もう一人、玲司さんに似た声の人物がいる。
低いラと金属音が鳴る。
篠原さんは部屋を出る。
この後、蓮司さんが殺される。
空白は、そこにある。
「問題は、十一時半の後です」
白瀬さんが言った。
「蓮司さんが一人になった後」
僕はそう言いかけて、途中で止まった。
本当に、一人だったのか。
白瀬さんがこちらを見る。
「良い問いです」
「正体不明の人物が、部屋を出たとは限らない」
「はい」
「篠原さんは、扉の方へ動いたと言っただけです」
「そうです」
「その人物が、出たふりをして音楽室内に残った可能性もある」
玲司さんが、はっと顔を上げた。
「密室」
僕も気づいた。
音楽室の密室。
誰も中にいないと思っていた。
でも、そもそも誰かが出たとは限らない。
音と仕掛けで時間をずらし、部屋が閉ざされているように見せたなら。
殺人は、僕たちが思っていたよりもずっと静かに行われたのかもしれない。
「次は、密室の解体です」
白瀬さんが言った。
「その前に、第五章を整理する必要がありますね」
「はい」
白瀬さんは頷いた。
「沈黙は、ほぼ外れました」
紗英さん。
鷺沼。
久世さん。
奏太さん。
静乃さん。
篠原さん。
それぞれの隠し事。
それぞれの嘘。
それぞれの恐れ。
それらは、犯人を隠していた。
けれど、それ自体が犯人とは限らない。
「次は、整理です」
白瀬さんは言った。
「誰が何を隠したのか。
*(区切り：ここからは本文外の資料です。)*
(** ** A write that finds its blocks

    [new] are the blocks taken for the range, [db1] and [tags1] the data and
    tags after the loop that fills them, [i'] the repointed inode, [db2],
    [tags2] and [m2] what is left when the replaced blocks are released. *)
Section Write.
Context {A : Aead} {L : AeadLaws A}.
Context (v : OnDiskVolume) (n : Z) (i i' : FsInode) (offset stop : Z) (data : list Z) (new : list (Z * Z)).
Context (m1 m2 : BlockBitmap) (db1 tags1 db2 tags2 : gmap Z (list Z)).
Context (Hwf : vol_wf v) (Hi : ov_inodes v !! n = Some i) (Ht : fi_type i = RegularFile).
Context (Hos : 0 <= offset < stop) (Hlen : stop - offset = Z.of_nat (length data)) (Hmax : stop < 2 ^ 64).
Let first := offset / BLOCK_SIZE.
Let last := (stop - 1) / BLOCK_SIZE.
Let dropped := omap (fun kb : Z * Z => fi_blocks i !! Z.to_nat (fst kb)) new.
Context (Hks : fst <$> new = seqZ first (last - first + 1)) (Hnd : NoDup (snd <$> new)).
Context (Hfresh : forall b, b ∈ snd <$> new -> in_range (ov_bitmap v) b /\ taken (ov_bitmap v) b = false).
Context (Hm1 : forall b, taken m1 b = taken (ov_bitmap v) b || bool_decide (b ∈ snd <$> new)).
Context (Hout1 : forall b, b ∉ snd <$> new -> db1 !! b = ov_data_blocks v !! b /\ tags1 !! b = ov_tags v !! b).
Context (Hin1 : forall j k b, new !! j = Some (k, b) -> exists block tag, db1 !! b = Some block /\ tags1 !! b = Some tag /\
  compute_tag (ov_key v) b block = Done tag /\ written offset stop data k (seed_byte (old_block (ov_data_blocks v) (fi_blocks i) k)) block).
Context (Hfields : inode_fields_ok i') (Hnum : fi_number i' = fi_number i) (Hty : fi_type i' = fi_type i) (Hsz : fi_size i' = Z.max (fi_size i) stop).
Context (Hblk : forall j, fi_blocks i' !! j =
  if bool_decide (Z.to_nat first <= j < Z.to_nat first + length new)%nat then snd <$> new !! (j - Z.to_nat first)%nat
  else match fi_blocks i !! j with
       | Some b => Some b
       | None => if bool_decide (j < Z.to_nat (last + 1))%nat then Some 0 else None
       end).
Context (Hwf2 : bitmap_wf m2) (Htot2 : bm_total m2 = bm_total (ov_bitmap v)).
Context (Hdb2 : forall b, db2 !! b = if bool_decide (b ∈ dropped /\ b <> 0) then None else db1 !! b).
Context (Htags2 : forall b, tags2 !! b = if bool_decide (b ∈ dropped /\ b <> 0) then None else tags1 !! b).
Context (Hm2 : forall b, taken m2 b = taken m1 b && negb (bool_decide (b ∈ dropped /\ b <> 0))).

Let Hfw := vo_files _ Hwf.

Lemma new_length : Z.of_nat (length new) = last - first + 1 /\ 0 <= first <= last.
Proof.
  pose proof (block_order offset stop Hos) as Hord. fold first last in Hord.
  assert (length (fst <$> new) = length (seqZ first (last - first + 1))) as Hl by (by rewrite Hks).
  rewrite length_fmap, length_seqZ in Hl. lia.
Qed.

Lemma new_at k b : (exists j, new !! j = Some (k, b)) <-> first <= k <= last /\ new !! Z.to_nat (k - first) = Some (k, b).
Proof.
  destruct new_length as [Hl Hr]. assert (forall j k b, new !! j = Some (k, b) -> k = first + Z.of_nat j /\ (j < length new)%nat) as Hj.
  { intros j k0 b0 E. split; [|by eapply lookup_lt_Some]. assert ((fst <$> new) !! j = Some k0) as E' by (rewrite list_lookup_fmap, E; done).
    rewrite Hks in E'. apply lookup_seqZ in E'. lia. }
  split.
  - intros [j E]. destruct (Hj j k b E) as [-> Hlt]. split; [lia|]. by replace (Z.to_nat (first + Z.of_nat j - first)) with j by lia.
  - intros [_ E]. by eexists.
Qed.

Lemma new_exists k : first <= k <= last -> exists b, new !! Z.to_nat (k - first) = Some (k, b).
Proof.
  intros Hk. destruct new_length as [Hl Hr]. destruct (lookup_lt_is_Some_2 new (Z.to_nat (k - first))) as [[k' b] E]; [lia|].
  destruct (proj1 (new_at k' b) (ex_intro _ _ E)) as [Hk' E']. exists b.
  assert ((fst <$> new) !! Z.to_nat (k - first) = Some k') as Ef by (rewrite list_lookup_fmap, E; done).
  rewrite Hks in Ef. apply lookup_seqZ in Ef. by replace k' with k in E by lia.
Qed.

Lemma new_elem b : b ∈ snd <$> new <-> exists k, first <= k <= last /\ new !! Z.to_nat (k - first) = Some (k, b).
Proof.
  rewrite list_elem_of_fmap. split.
  - intros ([k b'] & -> & [j E]%list_elem_of_lookup). destruct (proj1 (new_at k b') (ex_intro _ _ E)) as [Hk E']. by exists k.
  - intros (k & _ & E). exists (k, b). split; [done|by eapply list_elem_of_lookup_2].
Qed.

Lemma dropped_elem b : b ∈ dropped <-> exists k, first <= k <= last /\ fi_blocks i !! Z.to_nat k = Some b.
Proof.
  unfold dropped. rewrite list_elem_of_omap. split.
  - intros ([k c] & [j E]%list_elem_of_lookup & H). destruct (proj1 (new_at k c) (ex_intro _ _ E)) as [Hk _]. by exists k.
  - intros (k & Hk & H). destruct (new_exists k Hk) as [c E]. exists (k, c). split; [by eapply list_elem_of_lookup_2|done].
Qed.

(** A referenced block is not one of the new ones. *)
Lemma ref_not_new m j b : ov_inodes v !! m = Some j -> b ∈ fi_blocks j -> b <> 0 -> b ∉ snd <$> new.
Proof.
  intros Hj Hb Hne Hin. destruct (vo_ref _ Hwf m j b Hj Hb Hne) as [block E]. destruct (vo_data _ Hwf _ _ E) as [Htk _].
  destruct (Hfresh b Hin). congruence.
Qed.

Lemma new_pos b : b ∈ snd <$> new -> 1 <= b /\ b ∉ dropped.
Proof.
  intros Hin. destruct (Hfresh b Hin) as [Hr _]. unfold in_range in Hr. split; [lia|].
  intros (k & _ & Hk)%dropped_elem. apply (ref_not_new n i b Hi); [by eapply list_elem_of_lookup_2|lia|done].
Qed.

(** Blocks of other files, and blocks of this file outside the range, stay. *)
Lemma other_block m j b : m <> n -> ov_inodes v !! m = Some j -> b ∈ fi_blocks j -> b <> 0 ->
  b ∉ dropped /\ db2 !! b = ov_data_blocks v !! b.
Proof.
  intros Hm Hj Hb Hne. assert (b ∉ dropped) as Hd.
  { intros (k & _ & Hk)%dropped_elem. apply list_elem_of_lookup in Hb as [l Hl]. by destruct (fw_disj _ _ _ _ Hfw _ _ _ _ _ _ _ Hj Hi Hl Hk Hne). }
  split; [done|]. rewrite Hdb2, bool_decide_false by naive_solver. apply Hout1. by apply (ref_not_new m j).
Qed.

Lemma kept_block k b : fi_blocks i !! k = Some b -> ~ (first <= Z.of_nat k <= last) -> b <> 0 ->
  b ∉ dropped /\ db2 !! b = ov_data_blocks v !! b.
Proof.
  intros Hk Hr Hne. destruct new_length as [_ H0]. assert (b ∉ dropped) as Hd.
  { intros (l & Hl & Hb)%dropped_elem. destruct (fw_disj _ _ _ _ Hfw _ _ _ _ _ _ _ Hi Hi Hk Hb Hne). lia. }
  split; [done|]. rewrite Hdb2, bool_decide_false by naive_solver. apply Hout1.
  apply (ref_not_new n i); [done|by eapply list_elem_of_lookup_2|done].
Qed.

Lemma new_block k b : new !! Z.to_nat (k - first) = Some (k, b) -> exists block tag, db2 !! b = Some block /\ tags2 !! b = Some tag /\
  compute_tag (ov_key v) b block = Done tag /\ written offset stop data k (seed_byte (old_block (ov_data_blocks v) (fi_blocks i) k)) block.
Proof.
  intros E. destruct (Hin1 _ _ _ E) as (block & tag & H1 & H2 & H3 & H4). exists block, tag.
  assert (b ∈ snd <$> new) as Hb by (apply list_elem_of_fmap; exists (k, b); split; [done|by eapply list_elem_of_lookup_2]).
  destruct (new_pos b Hb) as [_ Hd]. rewrite Hdb2, Htags2, !bool_decide_false by naive_solver. done.
Qed.

(** Where each pointer of the new inode comes from. *)
Lemma pointer k b : fi_blocks i' !! k = Some b -> b <> 0 ->
  (first <= Z.of_nat k <= last /\ new !! Z.to_nat (Z.of_nat k - first) = Some (Z.of_nat k, b)) \/
  (~ (first <= Z.of_nat k <= last) /\ fi_blocks i !! k = Some b).
Proof.
  destruct new_length as [Hl Hr]. rewrite Hblk. case_bool_decide as Hin; intros H Hne.
  - left. split; [lia|]. destruct (new_exists (Z.of_nat k)) as [c E]; [lia|].
    replace (k - Z.to_nat first)%nat with (Z.to_nat (Z.of_nat k - first)) in H by lia. rewrite E in H. injection H as <-. done.
  - right. split; [lia|]. destruct (fi_blocks i !! k); [done|]. case_bool_decide; congruence.
Qed.

Lemma write_bytes p : 0 <= p -> byte_at db2 (fi_blocks i') p =
  if (offset <=? p) && (p <? stop) then default 0 (data !! Z.to_nat (p - offset)) else byte_at (ov_data_blocks v) (fi_blocks i) p.
Proof.
  destruct new_length as [Hl Hr]. revert p. apply byte_at_written; [done| |]; fold first last.
  - intros k Hk. destruct (new_exists k Hk) as [b E]. destruct (new_block k b E) as (block & tag & H1 & _ & _ & Hw).
    assert (b ∈ snd <$> new) as Hb by (apply new_elem; by exists k). destruct (new_pos b Hb) as [Hb1 _].
    exists b, block. split; [|split; [lia|split; [done|]]].
    + rewrite Hblk, bool_decide_true by lia. replace (Z.to_nat k - Z.to_nat first)%nat with (Z.to_nat (k - first)) by lia. by rewrite E.
    + destruct Hw as (Hw1 & Hw2 & Hw3). split_and!; try done. intros j Hj. rewrite Hw3, byte_at_block by done.
      unfold old_block, block_byte, seed_byte. destruct (fi_blocks i !! Z.to_nat k) as [o|]; [|done]. by destruct (o =? 0).
  - intros k j Hk0 Hk Hj. rewrite !byte_at_block, Hblk by done. rewrite bool_decide_false by lia.
    destruct (fi_blocks i !! Z.to_nat k) as [b|] eqn:E; [|by case_bool_decide].
    unfold block_byte. destruct (Z.eqb_spec b 0); [done|]. destruct (kept_block (Z.to_nat k) b E) as [_ ->]; [lia|done|done].
Qed.
(** One record of the table; [None] is the loop's [break].  The capacity of a
    vector of pointers is limited to [isize::MAX] bytes. *)
Definition parse_inode (data : list Z) (pos : Z) : run (option (FsInode * Z)) :=
  let len := Z.of_nat (length data) in
  if len <? pos + 40 then Done None else
  inode_number ← read_uint data pos 8;
  file_type_byte ← read_uint data (pos + 8) 1;
  size ← read_uint data (pos + 16) 8;
  block_count ← read_uint data (pos + 24) 4;
  created ← read_uint data (pos + 32) 8;
  modified ← read_uint data (pos + 40) 8;
  if len <? pos + 56 then Done None else
  blocks_len ← read_uint data (pos + 48) 8;
  if 2 ^ 63 - 1 <? 8 * blocks_len then Panicked else
  '(blocks, pos) ← read_pointers (Z.to_nat blocks_len) data (pos + 56);
  if len <? pos + 2 then Done None else
  name_len ← read_uint data pos 2;
  if len <? pos + 2 + name_len then Done None else
  name ← slice_run data (pos + 2) (pos + 2 + name_len);
  Done (Some ({| fi_number := inode_number; fi_type := if file_type_byte =? 0 then RegularFile else Directory; fi_size := size;
                 fi_block_count := block_count; fi_created := created; fi_modified := modified; fi_blocks := blocks;
                 fi_name := from_utf8_lossy name |}, pos + 2 + name_len)).

(** The path an inode is found under after a mount. *)
Definition mounted_path (i : FsInode) : str :=
  if bool_decide (fi_type i = Directory) && str_eqb (fi_name i) (lit "/") then lit "/" else lit "/" ++ fi_name i.

Definition bump_inode (i : FsInode) (next : Z) : run Z := if next <=? fi_number i then add64 (fi_number i) 1 else Done next.

Fixpoint parse_inodes (n : nat) (data : list Z) (pos : Z) (inodes : gmap Z FsInode) (paths : gmap str Z) (next : Z)
    : run (gmap Z FsInode * gmap str Z * Z) :=
  match n with
  | O => Done (inodes, paths, next)
  | S n =>
      r ← parse_inode data pos;
      match r with
      | None => Done (inodes, paths, next)
      | Some (i, pos) =>
          next ← bump_inode i next;
          parse_inodes n data pos (<[fi_number i := i]> inodes) (<[mounted_path i := fi_number i]> paths) next
      end
  end.

Definition root_inode : FsInode := fresh_inode ROOT_INODE_NUMBER Directory (lit "/").

Definition deserialize_inodes (data : list Z) : run (gmap Z FsInode * gmap str Z * Z) :=
  if (length data <? 8)%nat then
    Done ({[ ROOT_INODE_NUMBER := root_inode ]}, {[ lit "/" := ROOT_INODE_NUMBER ]}, FIRST_USER_INODE)
  else
    '(inodes, paths, next) ← parse_inodes (Z.to_nat (le_field data 0 8)) data 8 ∅ ∅ FIRST_USER_INODE;
    match inodes !! ROOT_INODE_NUMBER with
    | Some _ => Done (inodes, paths, next)
    | None => Done (<[ROOT_INODE_NUMBER := root_inode]> inodes, <[lit "/" := ROOT_INODE_NUMBER]> paths, next)
    end.

(** ** Data blocks *)

(** The data blocks in the order of their numbers; block [n] of that order is
    physical block [3 + n], an unknown one is 0. *)
Definition block_num_to_physical (db : gmap Z (list Z)) (b : Z) : Z :=
  match list_find (fun c => c = b) (fst <$> sorted_pairs db) with Some (pos, _) => 3 + Z.of_nat pos | None => 0 end.

Fixpoint write_data_blocks (db : gmap Z (list Z)) (blocks : list (Z * list Z)) (total : Z) (out : list Z) : run (list Z) :=
  match blocks with
  | [] => Done out
  | (b, data) :: blocks =>
      let phys := block_num_to_physical db b in
      out ← (if (0 <? phys) && (phys <? total - 1) then copy_at out (phys * BLOCK_SIZE) (take (Z.to_nat BLOCK_SIZE) data) else Done out);
      write_data_blocks db blocks total out
  end.

(** [(3..total_blocks).filter(is_allocated)]. *)
Fixpoint allocated_blocks (m : BlockBitmap) (bs : list Z) : run (list Z) :=
  match bs with
  | [] => Done []
  | b :: bs => a ← is_allocated m b; rest ← allocated_blocks m bs; Done (if a : bool then b :: rest else rest)
  end.

Fixpoint read_data_blocks (raw : list Z) (byte_pos data_end : Z) (bs : list Z) (res : gmap Z (list Z)) : run (gmap Z (list Z)) :=
  match bs with
  | [] => Done res
  | b :: bs =>
      if data_end <? byte_pos + BLOCK_SIZE then Done res else
      block ← slice_run raw byte_pos (byte_pos + BLOCK_SIZE);
      read_data_blocks raw (byte_pos + BLOCK_SIZE) data_end bs (<[b := block]> res)
  end.

Definition deserialize_data_blocks (raw : list Z) (data_start data_end : Z) (m : BlockBitmap) (total : Z) : run (gmap Z (list Z)) :=
  bs ← allocated_blocks m (seqZ 3 (total - 3));
  read_data_blocks raw data_start data_end bs ∅.

(** ** Integrity tags *)

Definition INTEGRITY_ENTRY_SIZE : Z := 8 + TAG_LEN.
どの沈黙が殺人に近く、どの沈黙が別の罪を隠していたのか」
僕は、新しいページを開いた。
見出しを書く。
第五章。
第七話。
沈黙の整理。
雨はまだ止まない。
けれど、応接室の空気は少し変わっていた。
誰もがもう、完全には黙っていられない。
沈黙する者たちの章は、終わりに近づいていた。